Print out the entries exactly, and include each one.

::: Supplied material :::

(** * A shallow embedding of [app.py]

    The program is a single Streamlit page: it uploads PDF files to an S3
    bucket and forwards questions to a question-answering backend over HTTP.
    Every function of the script is a few lines of glue around one call
    into a library ([requests], [boto3], [uuid], [streamlit]).

    The embedding keeps that shape.  Python values are a small inductive
    type with dictionaries as finite maps, text is a list of Unicode code
    points, exceptions are an inductive type that follows the class
    hierarchy the [except] clauses test, and a library call is a node of a
    program tree that an interpreter runs against a world answering the
    calls and recording them in a trace. *)

From Stdlib Require Import ZArith NArith PrimFloat Ascii String DecimalString.
From stdpp Require Import gmap list strings.
(** What [get_access_token] makes of the response it receives. *)
Definition token_of_response (r : Response) : result json :=
  if negb (status_code r =? 200) then inl (AuthError (status_code r) (text r))
  else match json_of r with
       | None => inl JSONDecodeError
       | Some body =>
           match py_get body "access_token" JNull with
           | inl e => inl e
           | inr token => if negb (truthy token) then inl AuthErrorNoToken
                          else inr token
           end
       end.

(** The specification's reading of the refresh test: status 401, or a
    JSON body with a [code] field equal to 503. *)
Definition needs_refresh (r : Response) : bool :=
  (status_code r =? 401)
  || match json_of r with
     | Some (JObj kv) =>
         match dict_get kv "code" with
         | Some c => py_eq_int c 503
         | None => false
         end
     | _ => false
     end.

(** State updates used to describe runs. *)
Definition with_token (tok : json) (st : State) : State :=
  {| self := {| client_id := client_id (self st);
                client_secret := client_secret (self st);
                base_url := base_url (self st);
                access_token := tok |};
     world := world st |}.

Definition posted (rq : Request) (rest : list Response) (st : State) : State :=
  {| self := self st;
     world := {| inbox := rest; outbox := outbox (world st) ++ [rq];
                 clock := clock (world st); reads := reads (world st);
                 local_to_posix := local_to_posix (world st);
                 environ := environ (world st) |} |}.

:::

Result of the exercise →
(** * A shallow embedding of [app.py]

    The program is a single Streamlit page: it uploads PDF files to an S3
    bucket and forwards questions to a question-answering backend over HTTP.
    Every function of the script is a few lines of glue around one call
    into a library ([requests], [boto3], [uuid], [streamlit]).

    The embedding keeps that shape.  Python values are a small inductive
    type with dictionaries as finite maps, text is a list of Unicode code
    points, exceptions are an inductive type that follows the class
    hierarchy the [except] clauses test, and a library call is a node of a
    program tree that an interpreter runs against a world answering the
    calls and recording them in a trace. *)

From Stdlib Require Import ZArith NArith PrimFloat Ascii String DecimalString.
From stdpp Require Import gmap list strings.
(** What [get_access_token] makes of the response it receives. *)
Definition token_of_response (r : Response) : result json :=
  if negb (status_code r =? 200) then inl (AuthError (status_code r) (text r))
  else match json_of r with
       | None => inl JSONDecodeError
       | Some body =>
           match py_get body "access_token" JNull with
           | inl e => inl e
           | inr token => if negb (truthy token) then inl AuthErrorNoToken
                          else inr token
           end
       end.

(** The specification's reading of the refresh test: status 401, or a
    JSON body with a [code] field equal to 503. *)
Definition needs_refresh (r : Response) : bool :=
  (status_code r =? 401)
  || match json_of r with
     | Some (JObj kv) =>
         match dict_get kv "code" with
         | Some c => py_eq_int c 503
         | None => false
         end
     | _ => false
     end.

(** State updates used to describe runs. *)
Definition with_token (tok : json) (st : State) : State :=
  {| self := {| client_id := client_id (self st);
                client_secret := client_secret (self st);
                base_url := base_url (self st);
                access_token := tok |};
     world := world st |}.

Definition posted (rq : Request) (rest : list Response) (st : State) : State :=
  {| self := self st;
     world := {| inbox := rest; outbox := outbox (world st) ++ [rq];
                 clock := clock (world st); reads := reads (world st);
                 local_to_posix := local_to_posix (world st);
                 environ := environ (world st) |} |}.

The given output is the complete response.